_ACTIVITY_: Copy the records below verbatim, from the first line through the line containing "free pages, so", inclusive, and output nothing else.

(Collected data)
##############################

(* ===== verification/Buddy.v ===== *)
(** * The physical page allocator (kernel/src/mem/buddy.rs)

    The buddy allocator with its intrusive free lists, and the per-hart page
    caches in front of it.

    [BuddyInner] is the record [buddy]; the links of the free lists live in
    the first word of each free block, so the record also carries the physical
    memory [phys] that the raw pointers reach.  Page numbers are relative to
    [base].  [node_next] reads a link and, as the source does, takes the word 0
    to mean the end of the list, although 0 is also the number of the first
    page.

    The abstraction of the allocator is one list of block starts per order,
    [fl], related to the linked lists by [inv]; [flat fl] is the list of all
    free pages, so that "no page is free twice", "no page is free and
    allocated" and the page counts are statements about [NoDup], permutations
    and lengths. *)
From S2P Require Import Prelude.

(** ** State *)

Definition PAGE_SIZE : Z := 4096.
Definition MAX_ORDER : Z := 12.
Definition FREE_LIST_COUNT : Z := MAX_ORDER + 1.

Record buddy : Type := Buddy {
  free_lists : list (option Z);
  base : Z;
  end_ : Z;
  total_pages : Z;
  allocated_pages : Z;
  phys : Z → Z
}.

Definition set_lists (b : buddy) (fls : list (option Z)) : buddy :=
  Buddy fls (base b) (end_ b) (total_pages b) (allocated_pages b) (phys b).

Definition set_phys (b : buddy) (m : Z → Z) : buddy :=
  Buddy (free_lists b) (base b) (end_ b) (total_pages b) (allocated_pages b) m.

Definition set_allocated (b : buddy) (n : Z) : buddy :=
  Buddy (free_lists b) (base b) (end_ b) (total_pages b) n (phys b).

Definition write_word (m : Z → Z) (a v : Z) : Z → Z := λ x, if x =? a then v else m x.

(** ** Links *)

Definition page_to_addr (b : buddy) (page : Z) : Z := u64 (base b + page * PAGE_SIZE).

Definition addr_to_page (b : buddy) (addr : Z) : Z := u64 (addr - base b) / PAGE_SIZE.

Definition node_next (b : buddy) (page : Z) : option Z :=
  let val := phys b (page_to_addr b page) in
  if val =? 0 then None else Some val.

Definition set_node_next (b : buddy) (page : Z) (next : option Z) : buddy :=
  set_phys b (write_word (phys b) (page_to_addr b page) (default 0 next)).

(** ** Free lists *)

Definition has_buddy (b : buddy) (page order : Z) : bool :=
  let block_size := 2 ^ order in
  let buddy_page := Z.lxor page block_size in
  let buddy_addr := page_to_addr b buddy_page in
  let buddy_end := u64 (buddy_addr + block_size * PAGE_SIZE) in
  (base b <=? buddy_addr) && (buddy_end <=? end_ b).

Definition push_free (b : buddy) (page order : Z) : outcome buddy :=
  head ← aget (free_lists b) order;
  let b1 := set_node_next b page head in
  fls ← aset (free_lists b1) order (Some page);
  mret (set_lists b1 fls).

Definition pop_free (b : buddy) (order : Z) : outcome (option Z * buddy) :=
  page ← aget (free_lists b) order;
  match page with
  | Some p =>
      fls ← aset (free_lists b) order (node_next b p);
      mret (Some p, set_lists b fls)
  | None => mret (None, b)
  end.

(** [while order > target_order]; the fuel is the distance between them. *)
Fixpoint split_loop (fuel : nat) (b : buddy) (order target_order : Z)
    : outcome (Z * buddy) :=
  if order <=? target_order then Panic
  else
    match fuel with
    | O => OutOfFuel
    | S fuel' =>
        let order := order - 1 in
        let buddy_offset := 2 ^ order in
        r ← pop_free b (order + 1);
        block_start ← unwrap (fst r);
        b1 ← push_free (snd r) (block_start + buddy_offset) order;
        if target_order <? order then
          b2 ← push_free b1 block_start order;
          split_loop fuel' b2 order target_order
        else mret (block_start, b1)
    end.

Definition split (b : buddy) (order target_order : Z) : outcome (Z * buddy) :=
  split_loop (Z.to_nat (order - target_order)) b order target_order.

(** The walk [while let Some(p) = curr] that looks for the buddy; returns
    whether it was found and the node before it. *)
Fixpoint find_node (fuel : nat) (b : buddy) (target : Z) (prev curr : option Z)
    : outcome (bool * option Z) :=
  match curr with
  | None => mret (false, prev)
  | Some p =>
      if p =? target then mret (true, prev)
      else
        match fuel with
        | O => OutOfFuel
        | S fuel' => find_node fuel' b target curr (node_next b p)
        end
  end.

(** A free list has at most one node per page. *)
Definition list_fuel (b : buddy) : nat := Z.to_nat (total_pages b).

(** The buddy found at node [buddy_page] leaves its list: the node before it,
    or the list head, takes over its link. *)
Definition unlink (b : buddy) (order buddy_page : Z) (prev : option Z) : outcome buddy :=
  let buddy_next := node_next b buddy_page in
  match prev with
  | Some prev_p => mret (set_node_next b prev_p buddy_next)
  | None => fls ← aset (free_lists b) order buddy_next; mret (set_lists b fls)
  end.

(** [while order < MAX_ORDER]; the fuel is the number of orders left. *)
Fixpoint merge_loop (fuel : nat) (b : buddy) (page order : Z) : outcome (Z * Z * buddy) :=
  if MAX_ORDER <=? order then mret (page, order, b)
  else
    match fuel with
    | O => OutOfFuel
    | S fuel' =>
        let buddy_page := Z.lxor page (2 ^ order) in
        if negb (has_buddy b page order) then mret (page, order, b)
        else
          head ← aget (free_lists b) order;
          r ← find_node (list_fuel b) b buddy_page None head;
          if negb (fst r) then mret (page, order, b)
          else
            b1 ← unlink b order buddy_page (snd r);
            merge_loop fuel' b1 (Z.ldiff page (2 ^ order)) (order + 1)
    end.

Definition try_merge (b : buddy) (page order : Z) : outcome buddy :=
  r ← merge_loop (Z.to_nat (MAX_ORDER - order)) b page order;
  push_free (snd r) (fst (fst r)) (snd (fst r)).

(** [for o in order..=MAX_ORDER], the orders still to try given as a list. *)
Fixpoint alloc_loop (b : buddy) (order : Z) (os : list Z) : outcome (option Z * buddy) :=
  match os with
  | [] => mret (None, b)
  | o :: os' =>
      head ← aget (free_lists b) o;
      match head with
      | None => alloc_loop b order os'
      | Some _ =>
          if order <? o then
            r ← split b o order;
            mret (Some (fst r),
                  set_allocated (snd r) (u64 (allocated_pages (snd r) + 2 ^ order)))
          else
            r ← pop_free b o;
            page ← unwrap (fst r);
            mret (Some page, set_allocated (snd r) (u64 (allocated_pages (snd r) + 2 ^ o)))
      end
  end.

Definition alloc_pages (b : buddy) (order : Z) : outcome (option Z * buddy) :=
  if MAX_ORDER <? order then mret (None, b)
  else alloc_loop b order (zseq order (MAX_ORDER + 1 - order)).

Definition free_pages (b : buddy) (page order : Z) : outcome buddy :=
  if MAX_ORDER <? order then mret b
  else try_merge (set_allocated b (u64 (allocated_pages b - 2 ^ order))) page order.

(** [init]'s loop over [remaining], [offset] and [order]. *)
Fixpoint init_loop (fuel : nat) (b : buddy) (remaining offset order : Z) : outcome buddy :=
  match fuel with
  | O => OutOfFuel
  | S fuel' =>
      let block_pages := 2 ^ order in
      if block_pages <=? remaining then
        b' ← push_free b offset order;
        init_loop fuel' b' (remaining - block_pages) (offset + block_pages) order
      else if 0 <? order then init_loop fuel' b remaining offset (order - 1)
      else mret b
  end.

(** Every pass lowers [remaining + order]. *)
Definition init_fuel (total : Z) : nat := Z.to_nat (total + MAX_ORDER + 1).

Definition init (m : Z → Z) (base end_ : Z) : outcome buddy :=
  let total := (end_ - base) / PAGE_SIZE in
  init_loop (init_fuel total)
    (Buddy (replicate 13 None) base end_ total 0 m) total 0 MAX_ORDER.
(** A block leaves the free lists for a client. *)
Lemma alloc_addr_ok s fl order :
  sys_inv s fl → 0 <= order →
  ∃ r a', alloc_addr (kernel s) order = Done (r, a') ∧
    match r with
    | None => a' = kernel s
    | Some addr => block_ok (sbuddy s) (page_of (sbuddy s) addr) order ∧
        addr = base (sbuddy s) + page_of (sbuddy s) addr * PAGE_SIZE ∧
        keeps (opages (owned s)) (sbuddy s) (ALLOCATOR a') ∧
        ∃ fl', moves s (Sys a' ((page_of (sbuddy s) addr, order) :: owned s)) fl fl'
    end.
Proof.
  intros Hs Ho. unfold alloc_addr.
  destruct (decide (order <= 12)) as [H12 | H12].
  2: { unfold alloc_pages, MAX_ORDER. destruct (12 <? order) eqn:?; bools; [| lia].
       cbn. eexists None, _. split; [reflexivity |]. by destruct (kernel s). }
  destruct (alloc_pages_spec (sbuddy s) fl order) as (r & b' & -> & Hpost); [apply Hs | lia |].
  cbn [mbind outcome_bind fst snd]. destruct r as [p |]; cbn [option_map].
  2: { destruct Hpost as [-> _]. eexists None, _. split; [reflexivity |]. by destruct (kernel s). }
  destruct Hpost as (fl' & Hinv' & Hblk & Hperm & Hb & He & Ht & Hall & Hw).
  pose proof Hs as [Hinv Hh Hc Hown Hnd Hcnt].
  pose proof (sys_geometry s fl Hs) as Hg.
  assert (Haddr : u64 (p * PAGE_SIZE + base b') = base (sbuddy s) + p * PAGE_SIZE).
  { rewrite Hb, Z.add_comm. apply (page_to_addr_eq (sbuddy s)); [done |].
    by eapply block_start_range. }
  eexists (Some _), _. split; [reflexivity |]. rewrite Haddr, page_of_addr.
  split_and!; [done | done | |].
  { eapply writes_in_keeps; [done | done | |].
    - intros q Hq. by eapply flat_in_region.
    - intros q Hq Hin. apply NoDup_app in Hnd as (_ & Hd & _). apply (Hd q Hin). set_solver. }
  exists fl'.
  assert (Hacc : accounted (Sys (Allocator b' (CPU_CACHES (kernel s)) (CACHE_HITS (kernel s))
                   (CACHE_MISSES (kernel s))) ((p, order) :: owned s)) fl' ≡ₚ accounted s fl).
  { unfold accounted. cbn [kernel owned ALLOCATOR CPU_CACHES].
    rewrite opages_cons, (cpages_region (sbuddy s) b'), Hperm by done. solve_Permutation. }
  constructor; try done.
  constructor; cbn [kernel owned ALLOCATOR CPU_CACHES]; try done.
  - eapply Forall_impl; [exact Hc |]. intros c. apply cache_ok_region. auto.
  - constructor; [unfold block_ok in *; by rewrite Ht |].
    eapply Forall_impl; [exact Hown |]. intros [q o]. unfold block_ok. by rewrite Ht.
  - unfold accounted in Hacc. cbn [kernel owned ALLOCATOR CPU_CACHES] in Hacc. by rewrite Hacc.
  - rewrite Hall, Hcnt, (cpages_region (sbuddy s) b'), opages_cons, length_app by done.
    pose proof (length_pages p order Ho).
    pose proof (accounted_length s fl Hs) as Hlen. pose proof (total_small s fl Hs).
    unfold accounted in Hlen. rewrite Hperm, !length_app in Hlen.
    rewrite wrap_small by (unfold fits; lia). lia.
Qed.
Lemma ex_derived_child i j : child ex_derived i j → i = 1 ∧ j = 2 ∨ i = 2 ∧ j = 3.
Proof.
  intros (r & [? Hr]%res_at_Some & Hj).
  destruct (Z.to_nat i) as [| [| [| [| [|]]]]] eqn:E; cbn in Hr; try done; injection Hr as <-; cbn in Hj;
    try (by apply not_elem_of_nil in Hj); apply list_elem_of_singleton in Hj as ->; lia.
Qed.

Lemma ex_derived_forest : forest ex_derived.
Proof.
  split.
  - intros i j [[-> ->] | [-> ->]]%ex_derived_child; by vm_compute.
  - intros i r [? Hr]%res_at_Some.
    destruct (Z.to_nat i) as [| [| [| [| [|]]]]] eqn:E; cbn in Hr; try done; injection Hr as <-; cbn;
      apply NoDup_nil || apply NoDup_singleton; done.
  - intros i i' j H%ex_derived_child H'%ex_derived_child. lia.
Qed.

(** Revoking resource 1 frees resource 2, whose last reference it takes, takes one
    from resource 3, and leaves resource 4 alone. *)
Lemma revoke_correct_witness :
  ∃ s', revoke 6 1 [] ex_derived = Done ((), [], s') ∧
    res_at (RESOURCES s') 2 = None ∧
    res_at (RESOURCES s') 3 = Some (MkResource 4 CMem (Some 2) [] (RMem 4096 4096)) ∧
    res_at (RESOURCES s') 4 = Some (MkResource 1 CMem None [] (RMem 8192 4096)).
Proof.
  destruct (revoke_correct ex_derived 1 ex_derived_forest) as (s' & E & Hb & Ho); [by vm_compute | |].
  - intros j r _ [? Hr]%res_at_Some.
    destruct (Z.to_nat j) as [| [| [| [| [|]]]]] eqn:E; cbn in Hr; try done; injection Hr as <-; cbn; lia.
  - assert (child ex_derived 1 2) as H12 by (eexists; split; [reflexivity | by left]).
    assert (child ex_derived 2 3) as H23 by (eexists; split; [reflexivity | by left]).
    exists s'. split; [exact E |]. split; [| split].
    + by apply (Hb 2 _ (rtc_once _ _ H12) eq_refl).
    + by apply (Hb 3 _ (rtc_l _ _ _ _ H12 (rtc_once _ _ H23)) eq_refl).
    + rewrite Ho; [done |]. right. intros [? | (k & [[_ ->] | [? _]]%ex_derived_child & Hr)]%rtc_inv; [done | | done].
      apply rtc_inv in Hr as [? | (k & [[? _] | [_ ->]]%ex_derived_child & Hr)]; [done | done |].
      apply rtc_inv in Hr as [? | (k & [[? _] | [? _]]%ex_derived_child & Hr)]; done.
Defined.

End Cap.
(** A process that is given a priority of 64 or above while it runs, which
    [sys_sched_setparam] accepts from any caller, vanishes at the next
    reschedule: its thread is neither queued nor current any more. *)
Theorem setparam_loses_thread (s : sched) (p prio hart i c : Z) (q : Process) (th : Thread) :
  sched_reachable s → 0 <= hart < 4 → 64 <= prio < 256 →
  list_find (λ q, pid q = p) (PROCESSES s) = Some (Z.to_nat i, q) → thread q = Some c →
  current s = Some c → threads s !! c = Some th → state th = TRunning →
  ∃ s1 next s2, sys_sched_setparam p prio [] s = Done (Ok 0, [], s1) ∧
    schedule hart [] s1 = Done ((Some c, next), [], s2) ∧
    c ∉ all_queued s2 ∧ current s2 ≠ Some c.
Proof.
  intros Hs%sched_reachable_ok Hh Hprio Hf Hq Hc Ht Hst.
  set (th1 := th <| effective_priority := u8 prio |>).
  set (ps := <[Z.to_nat i := q <| p_base_priority := u8 prio |>]> (PROCESSES s)).
  set (s0 := s <| PROCESSES := ps |>).
  set (s1 := s0 <| threads := <[c := th1]> (threads s0) |>).
  assert (u8 prio = prio) as Ep by (apply wrap_small; unfold fits; lia).
  assert (c ∉ all_queued s) as Hn
    by (intros (th' & Hth' & ?)%(queued_ready s c Hs); congruence).
  assert (sched_ok s0) as Hs' by (split; apply Hs).
  assert (sched_ok s1) as Hs1.
  { apply (update_thread_ok s0 c th1 Hs').
    - split; cbn; [lia |]. apply (so_threads _ Hs c th Ht).
    - intros Hin. by destruct Hn. }
  destruct (schedule_run s1 hart Hs1 Hh) as (next & s2 & E & _ & Hcur & Hr).
  assert (threads s1 !! c = Some th1) as Hth1 by apply lookup_insert_eq.
  assert (put_back s1 = []) as Hpb.
  { unfold put_back. change (current s1) with (current s). rewrite Hc, Hth1.
    rewrite decide_True by done. cbn. rewrite Ep.
    by rewrite (proj2 (Z.leb_le 64 prio)) by lia. }
  rewrite Hpb in Hr. change (all_queued s1) with (all_queued s) in Hr.
  exists s1, next, s2. split_and!.
  - apply with_lock_run; [apply not_elem_of_nil |]. cpure. rewrite Hf. cpure. rewrite Hq.
    cstep (deref_thread_run [LProcesses] s0 c th Ht).
    by cstep (store_thread_run [LProcesses] s0 c th th1 Ht).
  - rewrite E. change (current s1) with (current s). by rewrite Hc.
  - intros Hin. apply Hn. destruct next as [n |]; [destruct Hr as [_ Hr] |];
      cbn [app] in Hr; rewrite <-Hr; [by apply list_elem_of_further | done].
  - rewrite Hcur. intros ->. destruct Hr as [_ Hr]. apply Hn. cbn [app] in Hr. rewrite <-Hr.
    apply list_elem_of_here.
Qed.

(** Thread 4096 of process 1 runs on hart 0. *)
Definition ex_process : Process := Process_new 1 32 0 1 0 0 <| thread := Some 4096 |>.
Definition ex_owned : sched := ex_one <| PROCESSES := [ex_process] |>.
Definition ex_running : sched := final (schedule 0) ex_owned.

Lemma ex_running_reachable : sched_reachable ex_running.
Proof.
  eapply rtc_r; [eapply rtc_r; [exact ex_one_reachable | apply (ss_processes ex_one [ex_process])] |].
  eapply (ss_schedule ex_owned 0); [lia |]. vm_compute. reflexivity.
Qed.

Lemma setparam_loses_thread_witness :
  ∃ s1 next s2, sys_sched_setparam 1 64 [] ex_running = Done (Ok 0, [], s1) ∧
    schedule 0 [] s1 = Done ((Some 4096, next), [], s2) ∧
    4096 ∉ all_queued s2 ∧ current s2 ≠ Some 4096.
Proof.
  eapply (setparam_loses_thread ex_running 1 64 0 0 4096 ex_process);
    [exact ex_running_reachable | lia | lia | vm_compute; reflexivity ..].
Defined.

(** Donating to the holder of a lock: while the donation lasts the holder
    runs at the higher of the two priorities and with the longer of the two
    slices, and the two threads name each other; ending it returns the holder
    to its base priority and clears both links.  The donated ticks stay. *)
Theorem proxy_donation (s : sched) (b h : Z) (tb th : Thread) :
  b ≠ h → threads s !! b = Some tb → threads s !! h = Some th →
  ∃ s1 s2 tb1 th1 tb2 th2,
    proxy_start b h [] s = Done ((), [], s1) ∧ proxy_end h [] s1 = Done ((), [], s2) ∧
    threads s1 !! b = Some tb1 ∧ threads s1 !! h = Some th1 ∧
    threads s2 !! b = Some tb2 ∧ threads s2 !! h = Some th2 ∧
    proxy_target tb1 = Some h ∧ proxy_donor th1 = Some b ∧
    effective_priority th1 = Z.max (effective_priority tb) (effective_priority th) ∧
    remaining_ticks th1 = Z.max (remaining_ticks tb) (remaining_ticks th) ∧
    proxy_target tb2 = None ∧ proxy_donor th2 = None ∧
    effective_priority th2 = base_priority th ∧
    remaining_ticks th2 = Z.max (remaining_ticks tb) (remaining_ticks th).
Proof.
  intros Hne Hb Hh.
  set (tb1 := tb <| proxy_target := Some h |>).
  set (th1 := th <| proxy_donor := Some b |>
    <| effective_priority := Z.max (effective_priority tb) (effective_priority th) |>
    <| remaining_ticks := Z.max (remaining_ticks tb) (remaining_ticks th) |>).
  set (hp1 := <[h := th1]> (<[b := tb1]> (threads s))).
  set (hp2 := <[h := th1 <| proxy_donor := None |> <| effective_priority := base_priority th |>]>
    (<[b := tb1 <| proxy_target := None |>]> hp1)).
  assert (proxy_start b h [] s = Done ((), [], s <| threads := hp1 |>)) as E1
    by by apply proxy_start_run.
  assert (hp1 !! b = Some tb1 ∧ hp1 !! h = Some th1) as [Hb1 Hh1].
  { subst hp1. by rewrite lookup_insert_ne, !lookup_insert_eq. }
  exists (s <| threads := hp1 |>), (s <| threads := hp2 |>).
  exists tb1, th1, (tb1 <| proxy_target := None |>),
    (th1 <| proxy_donor := None |> <| effective_priority := base_priority th |>).
  split; [exact E1 |]. split_and!; try done.
  - unfold proxy_end.
    cstep (deref_thread_run [] (s <| threads := hp1 |>) h th1 Hh1).
    change (proxy_donor th1) with (Some b). cbv iota beta.
    erewrite cmd_bind_Done; cycle 1.
    { cstep (deref_thread_run [] (s <| threads := hp1 |>) b tb1 Hb1).
      exact (store_thread_run [] (s <| threads := hp1 |>) b tb1 _ Hb1). }
    assert (threads (s <| threads := <[b := tb1 <| proxy_target := None |>]> hp1 |>) !! h
      = Some th1) as Hh2 by (cbn; by rewrite lookup_insert_ne).
    cstep (deref_thread_run [] _ h th1 Hh2). exact (store_thread_run [] _ h th1 _ Hh2).
  - cbn. subst hp2. rewrite lookup_insert_ne by done. apply lookup_insert_eq.
  - apply lookup_insert_eq.
Qed.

##############################

_ANSWER AREA_:
(* ===== verification/Buddy.v ===== *)
(** * The physical page allocator (kernel/src/mem/buddy.rs)

    The buddy allocator with its intrusive free lists, and the per-hart page
    caches in front of it.

    [BuddyInner] is the record [buddy]; the links of the free lists live in
    the first word of each free block, so the record also carries the physical
    memory [phys] that the raw pointers reach.  Page numbers are relative to
    [base].  [node_next] reads a link and, as the source does, takes the word 0
    to mean the end of the list, although 0 is also the number of the first
    page.

    The abstraction of the allocator is one list of block starts per order,
    [fl], related to the linked lists by [inv]; [flat fl] is the list of all
    free pages, so that "no page is free twice", "no page is free and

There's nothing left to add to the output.